Marvel 2099 (1992)

En ce moment, j’évoque pas mal les univers alternatifs chez Marvel, avec notamment les Marvel Zombies, Miles Morales, Gwenpool… Une envie de changer de monde peut-être, vu le contexte actuel du nôtre? ^^ En tout cas, si l’Univers-616 est déjà bien foisonnant, la multitude de dimensions alternatives élaborées par les scénaristes possède une très belle richesse également, et on va revenir aujourd’hui sur une ligne qui a eu son importance dans les années 90, avec l’Univers 2099. Comme son nom l’indique, il prend place dans un des nombreux futurs possibles, et débute dans l’année 2099 (Il s’agit plus précisément de la Terre-928). On y découvre une société dirigée par les conglomérats, dans laquelle le fossé entre les différents niveaux de population s’est accru, et où la pollution est une menace perpétuelle. On est en 2021 me direz-vous! Non non, ils avaient prévu plus large en fait chez Marvel…

Un univers bien dystopique donc, avec un état policier sacrifiant quotidiennement le bas-peuple pour conserver son pouvoir, et des luttes d’égos dans les hautes sphères entre les différents conglomérats régissant le monde : Alchemax, ECO, Synthia, Stark/Fujikawa, Pixel… Ce sont les GAFAM du futur, et ils ont à leur tête des individus peu recommandables, dont la sérénité va commencer à être mise à mal avec l’apparition de personnes aux potentiels hors normes. L’Age des Héros remonte au siècle dernier, mais se pourrait-il qu’une nouvelle ère super-héroïque soit sur le point de démarrer? Ce sont Stan Lee et John Byrne eux-mêmes qui ont eu l’idée de créer ce nouvel univers, qu’ils pensaient à l’origine comme une série unique, et qui sera finalement déclinée sur une multitude de titres inter-connectés.

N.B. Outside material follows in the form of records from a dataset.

Lemma validate_private imageRef teamID hosts host repository prefix :
  TeamImageRepositoryPrefix teamID = Ok prefix -> prefix <> "" ->
  SplitImageReference imageRef = Ok (host, repository) -> registryHostMatchesAny host hosts = true ->
  ValidateTeamScopedImageReference imageRef teamID hosts = Ok tt -> under_prefix repository prefix.
Proof.
  intros Hp Hne Hs Hm. unfold ValidateTeamScopedImageReference. rewrite Hp. cbn [rbind]. rewrite bool_decide_eq_false_2 by done.
  destruct hosts as [|x hosts]; [unfold registryHostMatchesAny in Hm; by destruct (bool_decide _)|].
  cbn [orb is_nil]. rewrite Hs. cbn [rbind]. rewrite Hm. cbn [negb].
  destruct (bool_decide (repository = prefix)) eqn:Hr; [left; by apply bool_decide_eq_true in Hr|].
  destruct (HasPrefix repository (prefix +:+ "/")) eqn:Hx; [|done]. intros _. right.
  apply HasPrefix_spec in Hx as [r ->]. exists r. by rewrite <- str_app_assoc.
Qed.

Lemma under_prefix_take repository prefix : under_prefix repository prefix -> str_take (String.length prefix) repository = prefix.
Proof. intros [->|[r ->]]; [by apply str_take_all|by apply str_take_app]. Qed.

(** C23: an image reference of a private registry that is accepted for a team names a
    repository under the team's prefix, and two teams for which it is accepted have the same
    prefix: no team can use the private images of a team with another key. *)
Theorem private_image_one_team imageRef teamA teamB hosts host repository :
  SplitImageReference imageRef = Ok (host, repository) -> registryHostMatchesAny host hosts = true ->
  TrimSpace teamA <> "" -> TrimSpace teamB <> "" ->
  ValidateTeamScopedImageReference imageRef teamA hosts = Ok tt ->
  ValidateTeamScopedImageReference imageRef teamB hosts = Ok tt ->
  exists prefix, TeamImageRepositoryPrefix teamA = Ok prefix /\ TeamImageRepositoryPrefix teamB = Ok prefix /\
    under_prefix repository prefix.
Proof.
  intros Hs Hm Ha Hb Hva Hvb. destruct (team_prefix teamA Ha) as (ka & Hpa & Hka & Hla).
  destruct (team_prefix teamB Hb) as (kb & Hpb & Hkb & Hlb).
  pose proof (validate_private _ _ _ _ _ _ Hpa ltac:(done) Hs Hm Hva) as Hua.
  pose proof (validate_private _ _ _ _ _ _ Hpb ltac:(done) Hs Hm Hvb) as Hub.
  exists ("t-" +:+ ka). split_and!; [done| |done]. rewrite Hpb. f_equal.
  rewrite <- (under_prefix_take _ _ Hua), <- (under_prefix_take _ _ Hub). f_equal. unfold slen in *. rewrite !str_length_app. lia.
Qed.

En France, les séries présentées dans cet univers ont été réunies dans le mensuel 2099, qui démarra en 1993, avec Spider-Man 2099, Ravage 2099 et Fatalis 2099. Sur les 3 premiers héros, un seul n’était pas inspiré d’un personnage préexistant, Ravage, et au final, un seul aura un succès tel qu’il intégrera l’Univers 616, Spider-Man! Comme quoi, à toutes les époques et dans tous les univers, c’est toujours Spidey qui s’en sort le mieux! Enfin, sauf si on excepte le Peter Parker de l’univers Ultimate, mais ça, c’est une autre histoire! ^^ On commence donc par Spider-Man 2099, qui est incarné malgré lui par Miguel O’Hara, un généticien d’origine mexico-irlandaise, qui suite à une expérience qui tourne mal, va développer les pouvoirs d’une araignée! Ici, pas de piqûre de bébête radioactive, mais une tentative de modifier son ADN, et comme il travaillait sur les pouvoirs du Spider-Man d’origine (qui appartient donc à son propre passé), un de ses collègues tente de le tuer en mêlant l’ADN de Miguel et celui de Spider-Man. Avec un module inspiré du film La Mouche pour effectuer l’expérience, on craint évidemment pour le résultat… Mais celui-ci ne sera finalement pas monstrueux, même si Miguel va devoir faire face à des modifications très importantes de son ADN et de ses capacités physiques!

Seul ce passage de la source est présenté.